#### Exercise brief
From the first line to the last, write out the records exactly.

*** Block opens ***

Lemma cascade_ids_twice nl :
  (∀ n, (0 ≤ n ≤ net_count nl)%Z → length (scan n (entries nl)) = 2) →
  NoDup (cascade_ids nl)
  ∧ ∀ n, n ∈ cascade_ids nl → length (scan n (entries nl)) = 2.
Proof.
  intros H. split; [apply NoDup_seqZ|].
  intros n Hn. apply H. unfold cascade_ids in Hn.
  apply elem_of_seqZ in Hn. lia.
Qed.

(** X2: in a netlist with a positive counter whose ids from 0 to the
    counter are each on exactly two ports and which holds no larger id,
    the loop of [connect_circuit] runs to its end and [connect_circuit]
    returns the first entry left; the entries left hold, all together,
    exactly the negative ids of the components, each as often as the
    components do; two ports are gone for every id looked up. *)
Theorem terminal_entries_keep_external_ids nl :
  (0 < net_count nl)%Z →
  (∀ n, (0 ≤ n ≤ net_count nl)%Z → length (scan n (entries nl)) = 2) →
  (∀ c x, c ∈ component_list nl → x ∈ nets c → (x ≤ net_count nl)%Z) →
  ∃ first rest,
    (loop (cascade_ids nl) (entries nl)).2 = Ok (first :: rest)
    ∧ run nl = Ok (Some (first, get_external_components nl))
    ∧ ((first :: rest) ≫= cs_nets)
      ≡ₚ filter (λ x, (x < 0)%Z) (component_list nl ≫= nets)
    ∧ port_count (entries nl)
      = 2 * length (cascade_ids nl) + port_count (first :: rest).
Proof.
  intros Hpos Htwo Hb.
  destruct (cascade_ids_twice nl Htwo) as [Hnd Hids].
  destruct (cascade_other_ids _ _ Hnd Hids) as (cl & Hrun & Hperm & Hports).
  destruct (cascade_completes innerconnect_s connect_s _ _ Hnd Hids)
    as (cl' & Hrun' & _ & _ & Hne).
  rewrite Hrun in Hrun'. injection Hrun' as <-.
  destruct cl as [|first rest].
  { exfalso. apply Hne; [|done]. intros E.
    specialize (Htwo 0%Z ltac:(lia)). by rewrite E in Htwo. }
  exists first, rest. split; [done|]. split; [|split; [|done]].
  - unfold connect_circuit. rewrite decide_False by lia. by rewrite Hrun.
  - by rewrite Hperm, working_entries_nets, external_ids_filter.
Qed.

*** Block closes ***

#### Exercise result
Lemma cascade_ids_twice nl :
  (∀ n, (0 ≤ n ≤ net_count nl)%Z → length (scan n (entries nl)) = 2) →
  NoDup (cascade_ids nl)
  ∧ ∀ n, n ∈ cascade_ids nl → length (scan n (entries nl)) = 2.
Proof.
  intros H. split; [apply NoDup_seqZ|].
  intros n Hn. apply H. unfold cascade_ids in Hn.
  apply elem_of_seqZ in Hn. lia.
Qed.

(** X2: in a netlist with a positive counter whose ids from 0 to the
    counter are each on exactly two ports and which holds no larger id,
    the loop of [connect_circuit] runs to its end and [connect_circuit]
    returns the first entry left; the entries left hold, all together,
    exactly the negative ids of the components, each as often as the
    components do; two ports are gone for every id looked up. *)
Theorem terminal_entries_keep_external_ids nl :
  (0 < net_count nl)%Z →
  (∀ n, (0 ≤ n ≤ net_count nl)%Z → length (scan n (entries nl)) = 2) →
  (∀ c x, c ∈ component_list nl → x ∈ nets c → (x ≤ net_count nl)%Z) →
  ∃ first rest,
    (loop (cascade_ids nl) (entries nl)).2 = Ok (first :: rest)
    ∧ run nl = Ok (Some (first, get_external_components nl))
    ∧ ((first :: rest) ≫= cs_nets)
      ≡ₚ filter (λ x, (x < 0)%Z) (component_list nl ≫= nets)
    ∧ port_count (entries nl)
      = 2 * length (cascade_ids nl) + port_count (first :: rest).
Proof.
  intros Hpos Htwo Hb.
  destruct (cascade_ids_twice nl Htwo) as [Hnd Hids].
  destruct (cascade_other_ids _ _ Hnd Hids) as (cl & Hrun & Hperm & Hports).
  destruct (cascade_completes innerconnect_s connect_s _ _ Hnd Hids)
    as (cl' & Hrun' & _ & _ & Hne).
  rewrite Hrun in Hrun'. injection Hrun' as <-.
  destruct cl as [|first rest].
  { exfalso. apply Hne; [|done]. intros E.
    specialize (Htwo 0%Z ltac:(lia)). by rewrite E in Htwo. }
  exists first, rest. split; [done|]. split; [|split; [|done]].
  - unfold connect_circuit. rewrite decide_False by lia. by rewrite Hrun.
  - by rewrite Hperm, working_entries_nets, external_ids_filter.
Qed.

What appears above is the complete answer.